When Rachmaninoff became interested in composition, he bemoaned the fact that all of Zverev’s pianos were in one room, and he couldn’t compose without distractions because somebody was always practicing. He asked his teacher to buy him another piano and put it in a quiet room. This infuriated Zverev, who threatened to kick Rachmaninoff out, but his father’s sister, Varvara Satina, offered him room and board while he finished his studies at the conservatory, so the Satina family became Sergei’s second home.
He received the personal attention of Tchaikovsky, and a year after earning a degree in piano, he took the Conservatory’s gold medal in composition for his opera, Aleko in 1892. The rejection of his Symphony No. 1 in 1895, led to a period of depression and self-doubt, largely assuaged by the resounding success of his Piano concerto No. 2, though bouts of depression would debilitate him for the rest of his life.
Over the years the Satina children had become Rachmaninoff’s most trusted friends, and this was surely true of Natalya, who was four years his junior and an accomplished pianist herself.
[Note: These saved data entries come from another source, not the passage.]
Inductive parse_error :=
  | PScan (e : scan_error)
  | PConsumed
  | PObjectNotFound
  | PReferenceDeltaNotFound
  | PChainDepth
  | PInflate (e : scan_error)
  | PPatch (e : delta_error)
  | PStorage (e : storage_error)
  | PObserver
  | PDeltaType.

(** ** Observers *)

Inductive event :=
  | OnHeader (count : Z)
  | OnInflatedObjectHeader (t : ObjectType) (objSize pos : Z)
  | OnInflatedObjectContent (h : ObjectID) (pos crc : Z)
  | OnFooter (h : ObjectID).

(** Whether there is no error, and the observer after the call. *)
Class Observer (Ob : Type) := observe : event -> Ob -> bool * Ob.

(** ** The state *)

(** Pointers into the heap; the maps are nil until the cache is reset. *)
Record parserCache := {
  c_oi : list nat;
  c_oiByHash : gmap ObjectID nat;
  c_oiByOffset : gmap Z nat;
  c_made : bool;
}.

Definition newParserCache : parserCache := {| c_oi := []; c_oiByHash := ∅; c_oiByOffset := ∅; c_made := false |}.
Definition cache_Reset : parserCache := {| c_oi := []; c_oiByHash := ∅; c_oiByOffset := ∅; c_made := true |}.

Record Parser (S Ob : Type) := {
  p_scanner : Scanner S;
  p_heap : list ObjectHeader;
  p_cache : parserCache;
  p_observers : list Ob;
  p_checksum : ObjectID;
  p_size : Z;
  p_parsed : bool;
}.
Arguments p_scanner {S Ob}. Arguments p_heap {S Ob}. Arguments p_cache {S Ob}. Arguments p_observers {S Ob}.
Arguments p_checksum {S Ob}. Arguments p_size {S Ob}. Arguments p_parsed {S Ob}. Arguments Build_Parser {S Ob}.

Definition maxDeltaChainDepth : Z := 4095.

Definition isDeltaOnDisk (oh : ObjectHeader) : bool := IsDelta (oh_Type oh) || IsDelta (oh_diskType oh).

Definition set_content (oh : ObjectHeader) (c : option bytes) : ObjectHeader :=
  Build_ObjectHeader (oh_Type oh) (oh_Offset oh) (oh_ContentOffset oh) (oh_Size oh) (oh_Reference oh) (oh_OffsetReference oh)
    (oh_Crc32 oh) (oh_Hash oh) c (oh_parent oh) (oh_diskType oh) (oh_externalRef oh) (oh_chainDepth oh).
Definition set_parent (oh : ObjectHeader) (p : nat) : ObjectHeader :=
  Build_ObjectHeader (oh_Type oh) (oh_Offset oh) (oh_ContentOffset oh) (oh_Size oh) (oh_Reference oh) (oh_OffsetReference oh)
    (oh_Crc32 oh) (oh_Hash oh) (oh_content oh) (Some p) (oh_diskType oh) (oh_externalRef oh) (oh_chainDepth oh).
Definition set_depth (oh : ObjectHeader) (d : Z) : ObjectHeader :=
  Build_ObjectHeader (oh_Type oh) (oh_Offset oh) (oh_ContentOffset oh) (oh_Size oh) (oh_Reference oh) (oh_OffsetReference oh)
    (oh_Crc32 oh) (oh_Hash oh) (oh_content oh) (oh_parent oh) (oh_diskType oh) (oh_externalRef oh) d.
Definition set_object (oh : ObjectHeader) (t : ObjectType) (size : Z) (h : ObjectID) : ObjectHeader :=
  Build_ObjectHeader t (oh_Offset oh) (oh_ContentOffset oh) size (oh_Reference oh) (oh_OffsetReference oh)
    (oh_Crc32 oh) h (oh_content oh) (oh_parent oh) (oh_diskType oh) (oh_externalRef oh) (oh_chainDepth oh).

(** The base of a thin pack's delta. *)
Definition placeholder (h : ObjectID) : ObjectHeader :=
  Build_ObjectHeader AnyObject 0 0 0 ZeroHash 0 0 h None None AnyObject true 0.

Section parser.
Context {S Ob : Type} `{RawStorer S, Zlib, Observer Ob} (digest : ObjectFormat -> bytes -> bytes).
(** The object format of the parser, whether its source is an [io.Seeker], and
    its mode. *)
Context (fmt : ObjectFormat) (seekable lowMemoryMode : bool).

Abbreviation PM := (ST parse_error (Parser S Ob)).

Definition NewParser (src : bytes) (st : option S) (obs : list Ob) : Parser S Ob :=
  Build_Parser (NewScanner src st) [] newParserCache obs ZeroHash 0 false.

(** *** Access to the parts *)

Definition with_scanner {A} (m : ST scan_error (Scanner S) A) : PM A := fun p =>
  let '(r, sc) := m (p_scanner p) in
  (map_err PScan r, Build_Parser sc (p_heap p) (p_cache p) (p_observers p) (p_checksum p) (p_size p) (p_parsed p)).

Definition p_storage (p : Parser S Ob) : option S := storage (p_scanner p).

Definition set_p_storage (p : Parser S Ob) (st : S) : Parser S Ob :=
  Build_Parser (set_storage (p_scanner p) (Some st)) (p_heap p) (p_cache p) (p_observers p) (p_checksum p) (p_size p) (p_parsed p).

Definition set_heap (p : Parser S Ob) (h : list ObjectHeader) : Parser S Ob :=
  Build_Parser (p_scanner p) h (p_cache p) (p_observers p) (p_checksum p) (p_size p) (p_parsed p).
Definition set_cache (p : Parser S Ob) (c : parserCache) : Parser S Ob :=
  Build_Parser (p_scanner p) (p_heap p) c (p_observers p) (p_checksum p) (p_size p) (p_parsed p).
Definition set_observers (p : Parser S Ob) (o : list Ob) : Parser S Ob :=
  Build_Parser (p_scanner p) (p_heap p) (p_cache p) o (p_checksum p) (p_size p) (p_parsed p).
Definition set_checksum (p : Parser S Ob) (h : ObjectID) (n : Z) : Parser S Ob :=
  Build_Parser (p_scanner p) (p_heap p) (p_cache p) (p_observers p) h n (p_parsed p).
Definition set_parsed (p : Parser S Ob) : Parser S Ob :=
  Build_Parser (p_scanner p) (p_heap p) (p_cache p) (p_observers p) (p_checksum p) (p_size p) true.

Definition alloc (oh : ObjectHeader) : PM nat := fun p => (Ok (length (p_heap p)), set_heap p (p_heap p ++ [oh])).

Definition deref (x : nat) : PM ObjectHeader := fun p =>
  (match p_heap p !! x with Some oh => Ok oh | None => Panic end, p).

Definition update (x : nat) (f : ObjectHeader -> ObjectHeader) : PM unit :=
  st_set (fun p => set_heap p (alter f x (p_heap p))).

(** [forEachObserver]: the first error ends the loop. *)
Fixpoint notify_all (e : event) (os : list Ob) : bool * list Ob :=
  match os with
  | [] => (true, [])
  | o :: os =>
      let '(ok, o) := observe e o in
      if ok : bool then let '(ok, os) := notify_all e os in (ok, o :: os) else (false, o :: os)
  end.

Definition forEachObserver (e : event) : PM unit := fun p =>
  let '(ok, os) := notify_all e (p_observers p) in
  (if ok : bool then Ok tt else Err PObserver, set_observers p os).

(** An error that is dropped. *)
Definition ignore (m : PM unit) : PM unit := fun p => match m p with (Err _, p) => (Ok tt, p) | r => r end.

(** A deferred call that does not change the outcome. *)
Definition deferred (m : PM unit) (f : Parser S Ob -> Parser S Ob) : PM unit := fun p => let '(r, p) := m p in (r, f p).

(** *** The cache *)

Definition cache_Add (x : nat) : PM unit :=
  oh ← deref x;
  c ← st_get p_cache;
  if negb (c_made c) then st_panic
  else st_set (fun p => set_cache p
    {| c_oi := c_oi c ++ [x]; c_oiByHash := <[oh_Hash oh := x]> (c_oiByHash c);
       c_oiByOffset := <[oh_Offset oh := x]> (c_oiByOffset c); c_made := true |}).

(** The buffers of a header and of its bases are given back. *)
Fixpoint release (fuel : nat) (x : nat) : PM unit :=
  match fuel with
  | O => st_nofuel
  | Datatypes.S n =>
      oh ← deref x;
      match oh_content oh with
      | None => mret tt
      | Some _ =>
          update x (fun oh => set_content oh None);;
          match oh_parent oh with
          | None => mret tt
          | Some pa =>
              poh ← deref pa;
              match oh_content poh with None => mret tt | Some _ => release n pa end
          end
      end
  end.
They shared an interest in music, lived in close proximity to one another and it’s not surprising that they fell in love. When they announced their intention to marry it was not well received. The families were reluctant, and first cousins were forbidden to marry within the Russian Orthodox Church. On top of that, Sergei was not a regular church goer and eschewed the confessional, and no priest would marry them without a certificate saying that he did both these things.
It was finally arranged that they should wed more or less secretly at a military barracks, since barrack priests reported to the Generals, not the Holy Synod. The last and biggest hurdle was to get permission from the Czar for first cousins to marry and the petition had to be sent during the marriage ceremony itself. No priest in his right mind was going to marry them without the Czar’s permission. It was Natalya’s mother, Varvara, who took on the challenge. Natalya writes, “My mother took on the challenge with her one-of-a-kind energy and zeal. She thus bustled all through winter, and only in March it transpired that a petition had to be sent to the Czar. The wedding was postponed until the end of April due to the arrival of Lent.” On April 29th, 1902, with rain pouring down, Sergei and Natalya were married in an army chapel just outside Moscow, with Alexander Siloti and Anatoli Brandukov as best men. The bride reports, “I rode in the carriage in my wedding dress, with the rain pouring relentlessly. The sole entry into the church was via a long succession of barracks. The soldiers stared at us in amazement.”
During the first decade of the 20th century, Rachmaninoff was the undisputed superstar of the piano circuit. Fans camped outside his house to catch a glimpse of him and followed him from city to city to see him perform. His manager regularly ejected crazed fans from their hiding places in his dressing room. Many of his compositions were incredibly complicated and fiendishly difficult to play, but he managed because of his enormous hands, which could reach a thirteenth on the keyboard. It is said he had possibly the largest hands in classical music, not to mention ethereal talent unparalleled to this day.
By the end of the first decade of the 20th Century he had toured America and cemented his fame and popularity. In 1917 amid political unrest and fearing that he might lose both his home and his family, he and his family fled Russia in an open sleigh, leading Rachmaninoff to lament that he had to leave behind his beautiful Bluthner piano.
He and Natalya recreated their Russian home in minute detail in America, and he developed a taste for fast cars and later, speedboats. He was twice offered and twice refused leadership of the Boston Symphony Orchestra, but it was his astounding abilities at the keyboard which won him his greatest fame.
Fortunately, Rachmaninoff recorded much of his own music, and we are able to hear his remarkable power, precision and clarity. Unfortunately, Rachmaninoff was a lifelong smoker, and a few weeks after becoming an American citizen he died of lung cancer in Beverly Hills, California, March 28, 1943, four days before his 70th Birthday. He is considered one of the greatest pianists who ever lived, and the last of the great romantic pianists.